Postby Wannabe writer » Mon Jan 05, 2015 3:53 am

So after having a tonne of good ideas for settings I feel like making my own system. There is a great deal of fear for me making a system, because in the past I have been abused by designers on this very topic. Game design is not an easy topic, and sadly the people who have attempted it around me have become terrible. Whether it is the feeling that one of their creations could be wrong or as I pointed pout to one their research needed some more work.

So it is with great trepidation that I walk down this path.

So after research I feel as a Storyteller (that is the term I like as I feel it suits the role well)for about fifteen years and a player for about ten, I feel i do have a grasp of the topic. I forced myself to look at all types of systems, from the most crunchiest all the way to the most rules light.
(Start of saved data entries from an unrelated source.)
(** ** Lists of owners *)

(** No element belongs to two members of a list whose parts are duplicate free. *)
Lemma bind_owner {A B} (f : A -> list B) (l : list A) x y k :
  NoDup (l ≫= f) -> x ∈ l -> y ∈ l -> k ∈ f x -> k ∈ f y -> x = y.
Proof.
  intros Hnd Hx Hy Hkx Hky. induction l as [|z l IH]; [by apply elem_of_nil in Hx|].
  cbn in Hnd. apply list.NoDup_app in Hnd as (_ & Hz & Hl).
  apply elem_of_cons in Hx as [->|Hx]; apply elem_of_cons in Hy as [->|Hy]; [done| | |by apply IH].
  - exfalso. apply (Hz k Hkx). apply list_elem_of_bind. eauto.
  - exfalso. apply (Hz k Hky). apply list_elem_of_bind. eauto.
Qed.

Lemma filter_ext_in {A} (P Q : A -> Prop) `{!forall x, Decision (P x), !forall x, Decision (Q x)} (l : list A) :
  (forall x, x ∈ l -> P x <-> Q x) -> filter P l = filter Q l.
Proof.
  induction l as [|x l IH]; intros Hpq; [done|]. rewrite !filter_cons.
  rewrite IH by (intros y Hy; apply Hpq; by right).
  assert (P x <-> Q x) by (apply Hpq; left). repeat case_decide; tauto.
Qed.

Lemma filter_all {A} (P : A -> Prop) `{!forall x, Decision (P x)} (l : list A) :
  (forall x, x ∈ l -> P x) -> filter P l = l.
Proof.
  induction l as [|x l IH]; intros Hp; [done|]. rewrite filter_cons_True by (apply Hp; left).
  f_equal. apply IH. intros y Hy. apply Hp. by right.
Qed.

Lemma filter_nothing {A} (P : A -> Prop) `{!forall x, Decision (P x)} (l : list A) :
  (forall x, x ∈ l -> ~ P x) -> filter P l = [].
Proof.
  induction l as [|x l IH]; intros Hp; [done|]. rewrite filter_cons_False by (apply Hp; left).
  apply IH. intros y Hy. apply Hp. by right.
Qed.

(** ** What the operations do to the pages *)

Section Ops.
Context `{PageLayoutLaws}.
Local Abbreviation bpp := COLUMNAR_BYTES_PER_PAGE.

Definition rg_pages (rg : NativeRowGroupMetadata) : list Z := pgs (rg_fileOffset rg) (rg_byteLength rg).
Definition fs_pages (r : FreeSpaceRow) : list Z := pgs (fs_file_offset r) (fs_byte_length r).
Definition free_pages (fs : list FreeSpaceRow) : list Z := fs ≫= fs_pages.
Definition live_pages (rgs : list NativeRowGroupMetadata) : list Z := rgs ≫= rg_pages.

Record row_ok (r : FreeSpaceRow) : Prop := {
  ro_off : aligned (fs_file_offset r);
  ro_len : aligned (fs_byte_length r);
  ro_low : 0 <= fs_file_offset r;
  ro_pos : 0 < fs_byte_length r;
  ro_high : fs_file_offset r + fs_byte_length r <= file_limit
}.

Lemma first_page off len : 0 < len -> off / bpp ∈ pgs off len.
Proof. intros Hl. apply elem_of_pgs. pose proof (npg_pos len Hl). lia. Qed.

Lemma same_row fs a b :
  Forall row_ok fs -> NoDup (free_pages fs) -> a ∈ fs -> b ∈ fs -> fs_file_offset a = fs_file_offset b -> a = b.
Proof.
  intros Hok Hnd Ha Hb E. rewrite list.Forall_forall in Hok. apply (bind_owner fs_pages fs a b (fs_file_offset a / bpp)); try done.
  - apply first_page, (Hok a Ha).
  - rewrite E. apply first_page, (Hok b Hb).
Qed.

Lemma index_insert_perm row fs : index_insert row fs ≡ₚ row :: fs.
Proof.
  induction fs as [|r fs IH]; cbn [index_insert]; [done|].
  destruct (_ || _); [done|]. rewrite IH. apply Permutation_swap.
Qed.
Lemma horizon_inv s h' :
  inv s -> s_horizon s <= h' <= s_xid s -> normal_xid h' -> inv (mkSys (s_file s) (s_cur s) (s_com s) (s_xid s) h').
Proof.
  intros (m & Hf & Hcur & Hcom & Hd & Hl & Hx) Hh Hn. exists m. cbn.
  assert (Hmono : forall T, tables_ok (reservedOffset m) (s_horizon s) (s_xid s) T -> tables_ok (reservedOffset m) h' (s_xid s) T).
  { intros T [T1 T2 T3 T4]. split; try done. intros rg d x Hin. destruct (T4 rg d x Hin) as (? & ? & Hc).
    split; [done|]. split; [done|]. intros ?. apply Hc. lia. }
  split; [done|]. split; [by apply Hmono|]. split; [by apply Hmono|]. split.
  - intros rg d o Hin Hr. apply (Hd rg d o Hin). destruct o; cbn in *; lia.
  - split; [done|]. destruct Hx as (? & ? & ?). split; [done|]. split; [done|lia].
Qed.

(** ** Truncation in the system *)

Record plan_post (file : list page) (cat : Catalog) (h z : Z) : Prop := {
  pp_end : z = live_end (row_group cat) storages;
  pp_safe : forall sid, sid ∈ storages -> PgColumnarTrailingFreeSpaceSafe (free_space cat) sid z (u32 h) = true
}.

Lemma plan_spec file m cat h :
  fork_ok file m -> cat_ok storages (reservedOffset m) cat ->
  end_truncation_plan file cat storages (u32 h) = Ok (cat, None) \/
  exists z, end_truncation_plan file cat storages (u32 h)
              = Ok (cat, Some (with_free_space cat (purge_above (free_space cat) storages z), z)) /\ plan_post file cat h z.
Proof.
  intros [F1 F2 F3 F4 F5] Hc. unfold end_truncation_plan, PgColumnarReadMetapage. rewrite F1, bind_Ok, F2.
  cbn [Z.eqb Pos.eqb COLUMNAR_VERSION_MAJOR]. rewrite bind_Ok, purge_highwater_noop by done.
  rewrite with_free_space_id, (reconcile_noop storages (reservedOffset m)), bind_Ok by done.
  destruct (_ <=? _); [by left|]. destruct (forallb _ storages) eqn:Ef; [right|by left].
  eexists. split; [done|]. split; [done|]. intros sid Hs. rewrite forallb_forall in Ef. apply Ef. by apply list_elem_of_In.
Qed.

(** Readable data lies below the truncation point. *)
Lemma readable_below file m h xid T z rg d o :
  cat_ok storages (reservedOffset m) (t_cat T) -> tables_ok (reservedOffset m) h xid T -> xids_ok h xid ->
  plan_post file (t_cat T) h z -> (rg, d, o) ∈ t_kept T -> readable h o ->
  (forall k, k ∈ rg_pages rg -> k < z / bpp) /\
  (forall r, r ∈ free_space (t_cat T) ->
     TransactionIdIsNormal (fs_freed_xid r) && negb (TransactionIdPrecedes (fs_freed_xid r) (u32 h)) = true ->
     fs_file_offset r < z).
Proof.
  intros Hc HT Hx [Ez Hsafe] Hin Hr. pose proof (live_end_spec _ _ _ Hc) as [Za Zl Zh Zlive Zfree]. rewrite <- Ez in *.
  assert (Hbelow : forall r, r ∈ free_space (t_cat T) ->
     TransactionIdIsNormal (fs_freed_xid r) && negb (TransactionIdPrecedes (fs_freed_xid r) (u32 h)) = true ->
     fs_file_offset r < z).
  { intros r Hrin Hn. specialize (Hsafe _ (co_storage _ _ _ Hc r Hrin)). unfold PgColumnarTrailingFreeSpaceSafe in Hsafe.
    rewrite forallb_forall in Hsafe. specialize (Hsafe r). rewrite Hn in Hsafe. cbn [negb orb] in Hsafe.
    rewrite orb_false_r in Hsafe. apply Z.ltb_lt, Hsafe, list_elem_of_In, list_elem_of_filter. done. }
  split; [|done]. intros k Hk. destruct (readable_pages _ _ _ _ _ _ _ HT Hx Hin Hr) as [_ [Hs|(r & Hrin & Hs & Hn)]].
  - apply Hs, list_elem_of_bind in Hk as (rg' & Hk & Hrg). by apply (Zlive rg').
  - apply (Zfree r); auto.
Qed.
(* ===== verification/Scan.v ===== *)
(** * The sequential scan

    The row producer of [columnar_reader.c]: claiming row groups
    ([pgcolumnar_next_group_index], the restriction set, the zone-map and bloom
    test), loading a group ([pgcolumnar_native_load_group]: the delete mask, the
    bytes of the projected columns, the per-vector skip flags from zone maps,
    the two decode passes with exact selection or the executor's qual between
    them) and producing its rows ([pgcolumnar_native_next_row], with late
    materialization and vectors stepped over).

    The read state's pointers into decoded buffers are cursors: a buffer, a
    position and an end.  A null pointer is [None].  The executor's qual is a
    pure function of the slot.  Memory contexts appear only as the limit on one
    allocation. *)

From stdpp Require Import sorting.
From S2P Require Import Prelude BitPack Codec Varlena BitSet Compress Encdesc Flush NativeRead.
From S2P Require Import Value ZoneMap Catalog GroupSkip Storage FreeSpace.

(** ** Delete masks *)

(** The mask is the bytes, or NULL. *)
Definition dv_row_deleted (mask : option (list Z)) (row : Z) : bool :=
  match mask with
  | None => false
  | Some m =>
      (Z.shiftr row 3 <? zlen m)
      && negb (Z.land (nthZ m (Z.shiftr row 3)) (Z.shiftl 1 (Z.land row 7)) =? 0)
  end.

(** [outMask[i] |= bitmap[i]] over the bytes both have. *)
Fixpoint or_bytes (mask bitmap : list Z) : list Z :=
  match mask, bitmap with
  | m :: mask, b :: bitmap => Z.lor m b :: or_bytes mask bitmap
  | _, _ => mask
  end.

Definition merge_mask_step (want : Z) (out : option (list Z)) (rm : DeleteVectorRow) : option (list Z) :=
  match dv_bitmap rm with
  | None | Some [] => out
  | Some bitmap =>
      let mask := match out with
                  | None => replicate (Z.to_nat want) 0
                  | Some m => m
                  end in
      Some (or_bytes mask bitmap)
  end.

Definition pgcolumnar_merge_delete_vectors (maskList : list DeleteVectorRow) (want : Z) : option (list Z) :=
  foldl (merge_mask_step want) None maskList.

(** ** What a scan is asked for *)

(** A column of the scan: whether it is projected, and its missing value. *)
Record scan_column := mkScanColumn {
  sc_att : Form_pg_attribute; sc_wanted : bool; sc_missing : option Datum
}.

(** The filtered interface: the columns the qual reads, and the qual over the
    slot's values. *)
Record row_filter := mkFilter { qualCols : list bool; qual : list (option Datum) -> bool }.

Record scan_plan := mkPlan {
  p_storageId : Z;
  p_columns : list scan_column;
  p_predicates : list SkipPredicate;
  p_restrictGroups : option (list Z);
  p_filter : option row_filter;
  p_emitDeleted : bool;
  p_deadHorizon : option (list DeleteVectorRow);
  p_enable_bloom_filter : bool;
  p_enable_read_stream : bool;
  p_qual_skipvec_min_payload_cols : Z
}.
I have my idols of systems and I know what I feel is wrong with them, or perhaps what I would like to see in them. When i embarked on writing a free RPG I felt that i would just clone or adjust a open system, that has changed mainly due to the desires of a system that I would like.
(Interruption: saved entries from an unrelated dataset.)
(** A loaded column chunk with its cursor at row [j] of vector [v]; [m] are the
    vectors it was decoded without. *)
Record chunk_inv (att : Form_pg_attribute) (lc : loaded_column) (vecs : list (list cell))
    (m : nat -> bool) (v j : nat) : Prop := {
  ci_cells : Forall (Forall (cell_ok att)) vecs;
  ci_lens : length <$> vecs = lens;
  ci_present : exists vbits, lc_validity lc = Some vbits /\
    forall u k vec c, vecs !! u = Some vec -> vec !! k = Some c ->
      row_present buffer vbits (vstart lens u + Z.of_nat k) = Ok (present_cell c);
  ci_vrl : lc_vecRawLen lc = Some ((zlen ∘ vec_bytes) <$> vecs);
  ci_stream : exists cur, lc_cursor lc = Some cur /\ stream_at cur = Ok (rest m vecs v j)
}.

Definition col_inv (m : nat -> bool) (v j : nat) (sc : scan_column) (lc : loaded_column) (img : image) : Prop :=
  match sc_wanted sc, img with
  | true, Some vecs => chunk_inv (sc_att sc) lc vecs m v j
  | _, _ => lc = not_loaded
  end.

(** The value the scan returns for a row of a column. *)
Definition expected (v j : nat) (sc : scan_column) (img : image) : option Datum :=
  match sc_wanted sc, img with
  | false, _ => None
  | true, None => sc_missing sc
  | true, Some vecs =>
      match cell_at vecs v j with
      | Some (Some (d, _)) => Some (stored_datum (attlen (sc_att sc)) d)
      | _ => None
      end
  end.
(** The pre-pass finds the vector count. *)
Lemma prepass_spec n : forall c acc all,
  (c + n = ncols)%nat -> acc = 0 \/ acc = Z.of_nat V ->
  prepass plan (concat (rows_of <$> seq c n)) acc all
  = Ok (if existsb has_chunk (seq c n) then Z.of_nat V else acc, all).
Proof using Hnres Hnimg Hcols Hrows HV.
  induction n as [|n IH]; intros c acc all Hn Hacc; [done|]. cbn [seq fmap list_fmap concat existsb].
  destruct (has_chunk_cases c) as [(-> & sc & r & vecs & Hc & Hr & Hi & Hw & Hst & _ & Hl)|(-> & Hnone)].
  - unfold rows_of at 1, rows_at. rewrite Hr. cbn [app prepass orb]. unfold chunk_row.
    cbn [cr_chunk cr_columnIndex]. rewrite (index_in_plan c sc Hc), Nat2Z.id, Hc, Hw. cbn [negb].
    destruct (chunk_descriptor (sc_att sc) vecs r (fo + chunk_offset results c) (zlen (fchunk r)) Hst) as (E1 & E2 & E3 & E4).
    rewrite E1, bind_Ok. cbn [encodingDescriptor]. rewrite E2, E3, bind_Ok. cbn [negb]. rewrite E4, bind_Ok.
    assert (Hv : zlen vecs = Z.of_nat V) by (unfold zlen, V; by rewrite <- Hl, length_fmap).
    rewrite Hv, s32_small by lia. rewrite IH; [|lia|].
    + assert (E : (if acc <? Z.of_nat V then Z.of_nat V else acc) = Z.of_nat V)
        by (destruct (Z.ltb_spec acc (Z.of_nat V)); lia).
      rewrite E. by destruct (existsb has_chunk (seq (S c) n)).
    + right. destruct (Z.ltb_spec acc (Z.of_nat V)); lia.
  - cbn [orb]. destruct Hnone as [->|(sc & r & Hc & Hw & ->)]; cbn [app]; [apply IH; [lia|done]|].
    cbn [prepass]. unfold chunk_row. cbn [cr_chunk cr_columnIndex].
    rewrite (index_in_plan c sc Hc), Nat2Z.id, Hc, Hw. cbn [negb]. apply IH; [lia|done].
Qed.
(** A column the pass decodes. *)
Definition in_pass (pass0 : bool) (c : nat) : bool :=
  has_chunk c && eqb (native_is_qual_column plan (Z.of_nat c)) pass0.

Definition loaded (skipVec : option (list bool)) (c : nat) (lc : loaded_column) : Prop :=
  exists sc vecs, p_columns plan !! c = Some sc /\ imgs !! c = Some (Some vecs) /\
    chunk_inv buffer lens (sc_att sc) lc vecs (mask_of skipVec) 0 0.

(** The columns after a pass over the chunks of columns [c] to [c + n]. *)
Definition passed (skipVec : option (list bool)) (pass0 : bool) (c n : nat) (st st' : load_st) : Prop :=
  (l_maxVec st' = l_maxVec st) /\ (l_allDescriptor st' = l_allDescriptor st) /\
  length (l_cols st') = length (l_cols st) /\
  (forall k, (k < c)%nat \/ in_pass pass0 k = false -> l_cols st' !! k = l_cols st !! k) /\
  (forall k, (c <= k < c + n)%nat -> in_pass pass0 k = true ->
     exists lc, l_cols st' !! k = Some lc /\ loaded skipVec k lc).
The yes system is a set of ideas that a storyteller can use, ignore, steal from or reshape. The driving goal in this system is that 99% of the time the players succeed, but there is no free lunch and each action starts to build consequences. Sadly as I type this I know have two very different ways of running the system.

Now I am over my Facebook journal section, lets get to the guts of the issue how do people feel about cinematic rules systems. I am to make characters based on nouns with a few numbers, but most importantly a system that builds consequences. Success is not always what it is cracked up to be, in my system you can succeed but it could be in a bad way or have unintended consequences. My main concern is that players may react badly to unintended consequences. i would love some opinions on this matter, would you as a player enjoy a system where you achieve most of your actions but often at a cost?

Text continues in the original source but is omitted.